EAST LANSING, MICHIGAN, USA; LONDON, UK- The World Travel & Tourism Council Taxation Policy Taskforce voted unanimously to oppose a proposal put forth by the Grand Traverse County Board of Commissioners that would extend the coverage of Michigan’s Public Act 263.

During a conference call held on October 29, Taskforce members criticized the proposal for placing the tax burden exclusively on hotel operators, who would be required to collect up to a five percent tax on hotel guests to support local government-related services.  Taskforce members were in agreement that the proposal appears to be an attempt by politicians to increase local tax revenues without alienating local voters.

Taskforce Chairman, Dr. Richard Kelley, Chairman of Outrigger Enterprises said, “The Taskforce, with support from the World Travel & Tourism Tax Policy Center at Michigan State University, worked very hard to establish the facts of this tax proposal and evaluate its compliance to the Principles of Intelligent Taxation developed by London School of Economics (LSE) in London, UK.  The Traverse County proposal failed to satisfy the basic criteria necessary for Taskforce approval.”

The Taskforce also questioned the Grand Traverse Board of Commissioner’s assertion that tourists do not pay for basic government services such as road repair and police and fire protection while visiting a destination.  While it may be true that tourists do not directly pay for these services, they do generate sales tax revenue, which is redistributed to the county by Michigan’s revenue sharing system.  Likewise, tourism businesses such as hotels pay for county services via property taxes.  Therefore, imposing another tax specifically aimed at tourists and the lodging industry amounts to inequitable taxation.

Dr.
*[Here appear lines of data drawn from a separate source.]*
(* ===== verification/ServerAppProps.v ===== *)
(** * ServerAppProps: the server application's callbacks

    The lookup table of the simulated approval is a set in both builds, so that exactly
    every second request for a key goes on to the CA; and the application lets in exactly
    the clients with the built-in credentials. *)

From stdpp Require Import gmap.
From S2P Require Import Prelude.
From S2P Require Import SafeC.
From S2P Require Import EstTypes.
From S2P Require Import EstState.
From S2P Require Import Base64.
From S2P Require Import EstUtil.
From S2P Require Import HttpAuth.
From S2P Require Import CoapReqProps.
From S2P Require Import CredentialProps.
From S2P Require Import Tenants.
From S2P Require Import ServerApp.
Local Open Scope Z_scope.

Lemma A_run {T U} (m : A T) (f : T -> A U) h x h' : m h = Some (x, h') -> (m ≫= f) h = f x h'.
Proof. intros E. unfold mbind, A_bind. by rewrite E. Qed.

(** ** The lookup table is a set *)

Lemma compare_zero a b : compare a b = 0 <-> a = b.
Proof.
  unfold compare. destruct (Z.gtb_spec (Z.of_nat (length a)) (Z.of_nat (length b))).
  { split; [done|]. intros ->. lia. }
  destruct (Z.ltb_spec (Z.of_nat (length a)) (Z.of_nat (length b))).
  { split; [done|]. intros ->. lia. }
  rewrite memcmp_zero by lia. rewrite !take_ge by lia. done.
Qed.

Lemma compare_eqb a b : (compare a b =? 0) = bool_decide (a = b).
Proof. apply eq_bool_prop_intro. rewrite Is_true_true, Z.eqb_eq, compare_zero. by rewrite bool_decide_spec. Qed.

Lemma search_list_spec root k : search_list root k = if bool_decide (k ∈ root) then Some k else None.
Proof.
  induction root as [|e root IH]; [done|]. cbn [search_list]. rewrite compare_eqb, IH.
  rewrite (bool_decide_ext (k ∈ e :: root) (k = e \/ k ∈ root)) by apply elem_of_cons.
  destruct (decide (e = k)) as [->|He]; [by rewrite !bool_decide_true by auto|]. rewrite (bool_decide_false (e = k)) by done.
  rewrite (bool_decide_ext (k = e \/ k ∈ root) (k ∈ root)) by (split; [by intros [->|?]|by right]). done.
Qed.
Donald F. Holecek, Director of the World Travel & Tourism Tax Policy Center said, “The major hurdle that the proposal could not overcome was the lack of specificity in the usage of revenue.  The proposal effectively opens the gates for County Commissioners throughout Michigan to use Tourism as a means to fund their pet projects and avoid voter critique.”

Public Act 263 of 1974 permits counties meeting specified population requirements to establish a hotel tax at a rate of up to five percent, the revenues from which accrue in the county treasury.  County governments are then free to use the revenues for any project or service they consider “tourism-related”.

At the outset, PA 263 appeared to be an effective stimulus for tourism growth.  Over the years, however, it has produced mixed results.  Because the legislation does not specifically define how these revenues are to be used, local governments in PA 263-eligible counties have demonstrated a tendency to fund a wide range of projects and services, many of which were of questionable value to the local tourism industry.  Therefore the Taskforce agreed that extending what is in many respects a failed tax strategy to other Michigan counties would not be a recommended course of action.  Beyond the unanimous rejection of the Traverse County proposal, the Taskforce also recommended the re-examination of PA 263 to determine if a new Tourism tax scheme might better serve Michigan visitors and state residents.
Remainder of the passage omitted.